What the exercise asks = Throughout the entries below, report every line where "Require" is found.

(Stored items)
※

(** * envoy-hck: the time-stream session and the health toggle

    A shallow embedding of [main.go] (the mTLS server) and of its
    standalone sibling (the second [main.go], without TLS), and the
    properties of the specification proved about them.

    The Go code is modelled by explicit state passing.  A value of type
    [Go A] is a piece of Go code that runs on the process state [World]
    and yields an [A].

    - The [for { select { ... } }] loop of [StreamTime] blocks on its
      environment, so a call is a machine that is resumed once per
      wake-up of the [select]; which of the two cases the [select] took,
      the time received and the answer of [stream.Send] come with the
      wake-up.
    - The [/toggle-health] handler is a machine with one program point
      per statement, so that requests served at the same time can be
      interleaved statement by statement; [mu.Lock()] cannot move while
      [mu] is held.
    - [main] is run against a record of what the machine answers to the
      calls that reach outside the process.  From its [go] statement on
      it is two goroutines, which take their turns statement by
      statement in an order the runtime chooses.
    - Several calls of [StreamTime] in one process share its tickers and
      its log, and each has its own stream.

    The formatting of a time, [t.Format(time.RFC3339)], is a parameter
    [Format_RFC3339] of the development. *)

From Stdlib Require Import ZArith List Bool Ascii String Lia.
From stdpp Require Import base option list gmap strings pretty.

Open Scope Z_scope.
(** The invariant of a game: a non-empty body, and a speed that is one
    of the levels. *)
Lemma reachable_invariant (w : World) :
  reachable w ->
  body (snake (game w)) <> [] /\ exists n, speed (game w) = level n.
Proof.
  induction 1 as [gw gh r out|op w w' Hr [Hne [n Hn]] Hc].
  - split; [cbn; discriminate|]. exists 0%nat. reflexivity.
  - destruct (call_effect op w w' Hne Hc) as [Hb Hs]. split; [exact Hb|].
    destruct (consumes op w).
    + exists (S n). rewrite Hs, Hn. reflexivity.
    + exists n. congruence.
Qed.

(** *** The levels, by evaluation *)

Lemma level_floor : level 22 = 0.05%float.
Proof. vm_compute. reflexivity. Qed.

Lemma level_after_floor (n : nat) :
  (22 <= n)%nat -> level n = 0.05%float.
Proof.
  induction 1 as [|n Hle IH]; [exact level_floor|].
  change (level (S n)) with (next_speed (level n)).
  rewrite IH. vm_compute. reflexivity.
Qed.

Lemma level_table :
  forallb (fun n =>
     PrimFloat.leb 0.05 (level n)
     && PrimFloat.leb (level n) 0.5
     && forallb (fun m => PrimFloat.leb (level m) (level n))
                (seq n (23 - n)))
    (seq 0 23) = true.
Proof. vm_compute. reflexivity. Qed.

Lemma level_bounds (n : nat) :
  PrimFloat.leb 0.05 (level n) = true /\
  PrimFloat.leb (level n) 0.5 = true.
Proof.
  pose proof level_table as T. rewrite forallb_forall in T.
  destruct (Nat.le_gt_cases n 22) as [Hle|Hgt].
  - specialize (T n). rewrite in_seq in T.
    assert (H : (0 <= n < 0 + 23)%nat) by lia.
    apply T in H. rewrite !andb_true_iff in H. tauto.
  - rewrite level_after_floor by lia. split; vm_compute; reflexivity.
Qed.
Lemma X7_list_revisions_agree_witness :
  run (Example.always (JObj [("subscriptions", JArr [JObj [("id", JNum (Num.ofZ 4))]])])) 0
    (ServerJs.route (rt := Example.runtime) ServerJs.ListSubscriptions Example.env
       (mkRequest (Some "Bearer s3cret") "" (JStr "a@b.example") JNull))
  = run (Example.always (JObj [("subscriptions", JArr [JObj [("id", JNum (Num.ofZ 4))]])])) 0
      (Part000.route (rt := Example.runtime) Part000.ListSubscriptions Example.env
         (mkRequest (Some "Bearer s3cret") "" (JStr "a@b.example") JNull)).
Proof.
  apply (X7_list_revisions_agree (rt := Example.runtime) Example.env
           (mkRequest (Some "Bearer s3cret") "" (JStr "a@b.example") JNull)
           (Example.always (JObj [("subscriptions", JArr [JObj [("id", JNum (Num.ofZ 4))]])]))
           0).
  intros call resp [= <-]. cbn. lia.
Defined.

Lemma list_ascii_of_string_app (a b : string) :
  list_ascii_of_string (a ++ b) = (list_ascii_of_string a ++ list_ascii_of_string b)%list.
Proof.
  induction a as [|c r IH]; cbn; [reflexivity | now rewrite IH].
Qed.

※

Answer space =
From Stdlib Require Import ZArith List Bool Ascii String Lia.
From stdpp Require Import base option list gmap strings pretty.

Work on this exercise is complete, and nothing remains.